I suggest u take the bottom of your laptop off, clean the airways & apply new thermal paste to the chips. The heat should blow out the back
Applying new paste (if required) would literally make it hotter to the touch, as it would transfer the heat more efficiently to the external chassis. This is literally my point, any device which is passively cooled and gets hotter and hotter quickly after powering up is a sign its designed well to transfer that heat away from the components. Its literally a sign of well designed device, not a bad one. A router that never gets hot is either just not very powerful to begin with, or it has a poor thermal design so its not cooling as well it should be.
I said the laptop PSU, the power brick, the bit that sits on the floor and would melt the carpet if it was dangerously hot. Like I said, its way too hot to hold after a gaming session, but its not hot enough to melt the carpet - this is by design. Something "feeling" hot does not mean its remotely close to hot enough to be a fire hazard. If its not something you are meant to touch during operation, the legal requirements for how hot the surface can get is much hotter than is comfortable to touch.
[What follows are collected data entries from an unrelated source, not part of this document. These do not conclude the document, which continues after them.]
(** * funcbench: environment construction and the markdown transform

    A shallow embedding of [funcbench/env.go]: the markdown transform
    [formatCommentToMD], the two environment constructors [newLocalEnv]
    and [newGitHubEnv], and the [PostErr] methods, together with the
    properties the specification states about them. *)

From Stdlib Require Import NArith Ascii String.
From stdpp Require Import base list strings pretty gmap.
From Equations Require Import Equations.
From Equations.Prop Require Import Logic.

Local Open Scope string_scope.
Local Open Scope list_scope.

(** ** The part of Go's [strings] and [unicode/utf8] packages the program calls

    A Go string is a sequence of bytes, as a Rocq [string] is. *)

Module Strings.

Definition byte (c : ascii) : N := N_of_ascii c.

Definition inRange (lo hi : N) (c : ascii) : bool :=
  ((lo <=? byte c) && (byte c <=? hi))%N.
Arguments inRange (lo hi)%_N c.

(** A UTF-8 continuation byte. *)
Definition cont (c : ascii) : bool := inRange 0x80 0xBF c.

Definition RuneError : N := 0xFFFD.

Definition low6 (c : ascii) : N := N.land (byte c) 0x3F.

(** [utf8.DecodeRuneInString]: the first rune of [s] and its width in bytes.
    An invalid or truncated encoding decodes to [RuneError] with width 1
    (overlong forms, surrogates and values above U+10FFFF are invalid). *)
Definition DecodeRuneInString (s : string) : N * nat :=
  match s with
  | EmptyString => (RuneError, 0)
  | String b0 t0 =>
    let x0 := byte b0 in
    if (x0 <? 0x80)%N then (x0, 1)
    else if inRange 0xC2 0xDF b0 then
      match t0 with
      | String b1 _ =>
        if cont b1
        then (N.lor (N.shiftl (N.land x0 0x1F) 6) (low6 b1), 2)
        else (RuneError, 1)
      | EmptyString => (RuneError, 1)
      end
    else if inRange 0xE0 0xEF b0 then
      match t0 with
      | String b1 (String b2 _) =>
        let lo := if (x0 =? 0xE0)%N then 0xA0%N else 0x80%N in
        let hi := if (x0 =? 0xED)%N then 0x9F%N else 0xBF%N in
        if inRange lo hi b1 && cont b2
        then (N.lor (N.shiftl (N.land x0 0x0F) 12)
                (N.lor (N.shiftl (low6 b1) 6) (low6 b2)), 3)
        else (RuneError, 1)
      | _ => (RuneError, 1)
      end
    else if inRange 0xF0 0xF4 b0 then
      match t0 with
      | String b1 (String b2 (String b3 _)) =>
        let lo := if (x0 =? 0xF0)%N then 0x90%N else 0x80%N in
        let hi := if (x0 =? 0xF4)%N then 0x8F%N else 0xBF%N in
        if inRange lo hi b1 && cont b2 && cont b3
        then (N.lor (N.shiftl (N.land x0 0x07) 18)
                (N.lor (N.shiftl (low6 b1) 12)
                   (N.lor (N.shiftl (low6 b2) 6) (low6 b3))), 4)
        else (RuneError, 1)
      | _ => (RuneError, 1)
      end
    else (RuneError, 1)
  end.

(** [unicode.IsSpace]: the Unicode White_Space property. *)
Definition IsSpace (r : N) : bool :=
  ((9 <=? r) && (r <=? 13) || (r =? 0x20) || (r =? 0x85) || (r =? 0xA0)
   || (r =? 0x1680) || (0x2000 <=? r) && (r <=? 0x200A)
   || (r =? 0x2028) || (r =? 0x2029) || (r =? 0x202F) || (r =? 0x205F)
   || (r =? 0x3000))%N.

(** For every byte of [s], whether it belongs to a white-space rune. [skip]
    counts the bytes of the current rune still to come and [sp] is that
    rune's class. *)
Fixpoint spaceMask (skip : nat) (sp : bool) (s : string) : list bool :=
  match s with
  | EmptyString => []
  | String _ s' =>
    match skip with
    | S k => sp :: spaceMask k sp s'
    | O =>
      let '(r, w) := DecodeRuneInString s in
      IsSpace r :: spaceMask (pred w) (IsSpace r) s'
    end
  end.

(** The field collected so far, if there is one. *)
Definition emit (cur : string) : list string :=
  if decide (cur = "") then [] else [cur].

Fixpoint fieldsGo (cur : string) (s : string) (mask : list bool) : list string :=
  match s, mask with
  | String c s', b :: mask' =>
    if b : bool then emit cur ++ fieldsGo "" s' mask'
    else fieldsGo (cur +:+ String c "") s' mask'
  | _, _ => emit cur
  end.

(** [strings.Fields]: the maximal runs of non-white-space runes of [s], in
    order. (Go takes a byte-wise path when [s] is ASCII; the result is the
    same as that of the rune-wise walk.) *)
Definition Fields (s : string) : list string :=
  fieldsGo "" s (spaceMask 0 false s).

(** [strings.HasPrefix]. *)
Definition HasPrefix (s pre : string) : bool := String.prefix pre s.

(** [strings.Contains]: [substr] occurs in [s]. *)
Fixpoint Contains (s substr : string) : bool :=
  HasPrefix s substr ||
  match s with
  | EmptyString => false
  | String _ s' => Contains s' substr
  end.

(** [strings.Join]. *)
Fixpoint Join (elems : list string) (sep : string) : string :=
  match elems with
  | [] => ""
  | [x] => x
  | x :: rest => x +:+ sep +:+ Join rest sep
  end.

Fixpoint splitGo (sep : string) (skip : nat) (cur : string) (s : string)
  : list string :=
  match s with
  | EmptyString => [cur]
  | String c s' =>
    match skip with
    | S k => splitGo sep k cur s'
    | O =>
      if HasPrefix s sep
      then cur :: splitGo sep (pred (String.length sep)) "" s'
      else splitGo sep 0 (cur +:+ String c "") s'
    end
  end.

(** [strings.Split] for a non-empty separator: the pieces of [s] between
    the occurrences of [sep], one more than there are occurrences. *)
Definition Split (s sep : string) : list string := splitGo sep 0 "" s.

End Strings.

Import Strings.

(** The newline byte, Go's ["\n"]. *)
Definition LF : string := String "010"%char "".

(** The string has a newline byte in it. *)
Fixpoint hasLF (s : string) : bool :=
  match s with
  | EmptyString => false
  | String c s' => bool_decide (c = "010"%char) || hasLF s'
  end.

(** The first [k] bytes of the string are there and are continuation
    bytes. *)
Fixpoint contBytes (k : nat) (s : string) : Prop :=
  match k, s with
  | O, _ => True
  | S k', String b s' => cont b = true ∧ contBytes k' s'
  | S _, EmptyString => False
  end.

(** ** The markdown transform *)

Definition separator : string := "|-|-|-|-|".

(** [append(tableContent[:i+1], append([]string{"|-|-|-|-|"},
    tableContent[i+1:]...)...)]: the inner [append] copies the tail before
    the outer one writes, so the result is the table with the separator row
    at index [i+1]. *)
Definition insertSeparator (i : nat) (tableContent : list string) : list string :=
  take (i + 1) tableContent ++ ([separator] ++ drop (i + 1) tableContent).

(** The body of the [for] loop at index [i], where [e] is [tableContent[i]]:
    the [switch] in the order of the source, then [tableContent[i] = e]. *)
Definition body (i : nat) (e : string) (tableContent : list string) : list string :=
  if decide (e = "") then
    <[i := e]> tableContent
  else if Contains e "old ns/op" then
    <[i := "| Benchmark | Old ns/op | New ns/op | Delta |"]>
      (insertSeparator i tableContent)
  else if Contains e "old MB/s" then
    <[i := "| Benchmark | Old MB/s | New MB/s | Speedup |"]>
      (insertSeparator i tableContent)
  else if Contains e "old allocs" then
    <[i := "| Benchmark | Old allocs | New allocs | Delta |"]>
      (insertSeparator i tableContent)
  else if Contains e "old bytes" then
    <[i := "| Benchmark | Old bytes | New bytes | Delta |"]>
      (insertSeparator i tableContent)
  else
    <[i := Join (Fields e) "|"]> tableContent.

(** A line on which one of the four header cases of the [switch] fires. *)
Definition isHeader (e : string) : bool :=
  Contains e "old ns/op" || Contains e "old MB/s" ||
  Contains e "old allocs" || Contains e "old bytes".

(** What is left for the loop to do from index [i] on: the lines not yet
    visited, a header line counting twice more because of the row it
    inserts. *)
Definition todo (i : nat) (tableContent : list string) : nat :=
  2 * length (filter (λ e, isHeader e = true) (drop i tableContent))
  + (length tableContent - i).

(** The loop [for i := 0; i <= len(tableContent)-1; i++ { ... }] from index
    [i] on. The condition holds exactly when [tableContent[i]] exists, so the
    guard and the read [e := tableContent[i]] are one lookup. The table
    grows while the loop runs; [todo] is what makes it stop. *)
Equations? loop (i : nat) (tableContent : list string) : list string
  by wf (todo i tableContent) lt :=
  loop i tableContent with inspect (tableContent !! i) := {
    | exist _ (Some e) He := loop (S i) (body i e tableContent)
    | exist _ None _ := tableContent }.
Proof.
  pose proof (lookup_lt_Some _ _ _ He) as Hi.
  assert (Hd : drop i tableContent = e :: drop (S i) tableContent)
    by (by apply drop_S).
  assert (Hsep : isHeader separator = false) by reflexivity.
  unfold todo. rewrite Hd, filter_cons.
  assert (Hplain : ∀ x,
    2 * length (filter (λ e, isHeader e = true)
                  (drop (S i) (<[i:=x]> tableContent)))
      + (length (<[i:=x]> tableContent) - S i)
    < 2 * length (filter (λ e, isHeader e = true) (drop (S i) tableContent))
      + (length tableContent - i)).
  { intros x. rewrite drop_insert_lt, length_insert by lia. lia. }
  assert (Hhdr : ∀ x,
    2 * length (filter (λ e, isHeader e = true)
                  (drop (S i) (<[i:=x]> (insertSeparator i tableContent))))
      + (length (<[i:=x]> (insertSeparator i tableContent)) - S i)
    < 2 * length (e :: filter (λ e, isHeader e = true)
                         (drop (S i) tableContent))
      + (length tableContent - i)).
  { intros x. rewrite drop_insert_lt, length_insert by lia.
    unfold insertSeparator. replace (i + 1) with (S i) by lia.
    rewrite drop_app_length' by (rewrite length_take; lia).
    rewrite length_app, length_take. cbn [app length]. rewrite length_drop.
    rewrite filter_cons, decide_False by (rewrite Hsep; done).
    cbn [length]. lia. }
  unfold body, isHeader in *.
  destruct (decide (e = "")) as [->|_]; [cbn; apply Hplain|].
  destruct (Contains e "old ns/op"); [rewrite decide_True by done; apply Hhdr|].
  destruct (Contains e "old MB/s"); [rewrite decide_True by done; apply Hhdr|].
  destruct (Contains e "old allocs"); [rewrite decide_True by done; apply Hhdr|].
  destruct (Contains e "old bytes"); [rewrite decide_True by done; apply Hhdr|].
  rewrite decide_False by done. apply Hplain.
Qed.

Definition formatCommentToMD (rawTable : string) : string :=
  let tableContent := Split rawTable LF in
  Join (loop 0 tableContent) LF.

(** *** The transform as the specification words it

    Line by line: a blank line is passed through, a line with a metric
    marker becomes its markdown header followed by a separator row, any
    other line has its fields joined by pipes. *)

Definition markers : list (string * string) :=
  [ ("old ns/op",  "| Benchmark | Old ns/op | New ns/op | Delta |");
    ("old MB/s",   "| Benchmark | Old MB/s | New MB/s | Speedup |");
    ("old allocs", "| Benchmark | Old allocs | New allocs | Delta |");
    ("old bytes",  "| Benchmark | Old bytes | New bytes | Delta |") ].

(** The header of the first marker, in the order of the table, that occurs
    in the line. *)
Definition headerFor (e : string) : option string :=
  snd <$> List.find (λ m, Contains e (fst m)) markers.

(** The text a line is replaced by. *)
Definition transformLine (e : string) : string :=
  if decide (e = "") then e
  else match headerFor e with
       | Some h => h
       | None => Join (Fields e) "|"
       end.

(** The rows inserted below a line: a separator row below a header. *)
Definition inserted (e : string) : list string :=
  if isHeader e then [separator] else [].

Definition mdLine (e : string) : list string :=
  transformLine e :: inserted e.

Definition transformLines (lines : list string) : list string :=
  flat_map mdLine lines.

(** A blank line is the line the first case of the [switch] passes through. *)
Definition blank (e : string) : Prop := e = "".

Definition nonBlankLines (lines : list string) : nat :=
  length (filter (λ e, ¬ blank e) lines).

(** A line with something other than white space on it. *)
Definition hasField (e : string) : Prop := Fields e ≠ [].

(** The number of lines on which a header case fires. *)
Definition headerCount (lines : list string) : nat :=
  length (filter (λ e, isHeader e = true) lines).

(** Where the line at index [i] of the input ends up: one place further
    down for every header above it. *)
Definition outIndex (lines : list string) (i : nat) : nat :=
  i + headerCount (take i lines).


(** ** Errors

    The sentinel errors of go-git that the program meets, the errors made
    by [errors.New] (and those of the libraries and the operating system,
    which the program only passes on), and the wrapping of [errors.Wrap]
    and [errors.Wrapf]. Go compares an error with a sentinel by identity:
    an [errorsNew] with the same text is a different error. *)

Inductive error : Type :=
  | ErrRepositoryAlreadyExists
  | ErrRepositoryNotExists
  | NoErrAlreadyUpToDate
  | errorsNew (msg : string)
  | errorsWrap (cause : error) (msg : string).

#[global] Instance error_eq_dec : EqDecision error.
Proof. solve_decision. Defined.

(** The [Error()] text. *)
Fixpoint Error (err : error) : string :=
  match err with
  | ErrRepositoryAlreadyExists => "repository already exists"
  | ErrRepositoryNotExists => "repository does not exist"
  | NoErrAlreadyUpToDate => "already up-to-date"
  | errorsNew msg => msg
  | errorsWrap cause msg => msg +:+ ": " +:+ Error cause
  end.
I have several LED lights that are like the old portal style, they literally dissipate their heat against the ceiling.
Type in "electrical fire" into google & go to news, type in "laptop fire" as well
Laptops are prone to fires because the batteries are extremely volatile.
Seriously, I trained to be an electrician in college but could not pursue it for medical reasons. I'm well aware of the difference between a fire hazard and a device that runs hot to the touch because you're not meant to touch it in operation. The old DG834 routers used to get so hot the plastic discoloured. Just because some routers don't get that hot, doesn't mean its dangerous that some do.
I literally heat the house most of the year from the waste heat coming off electrical appliances. Also worthy of note, central heating radiators are usually WAY too hot to touch too, between 50-60C.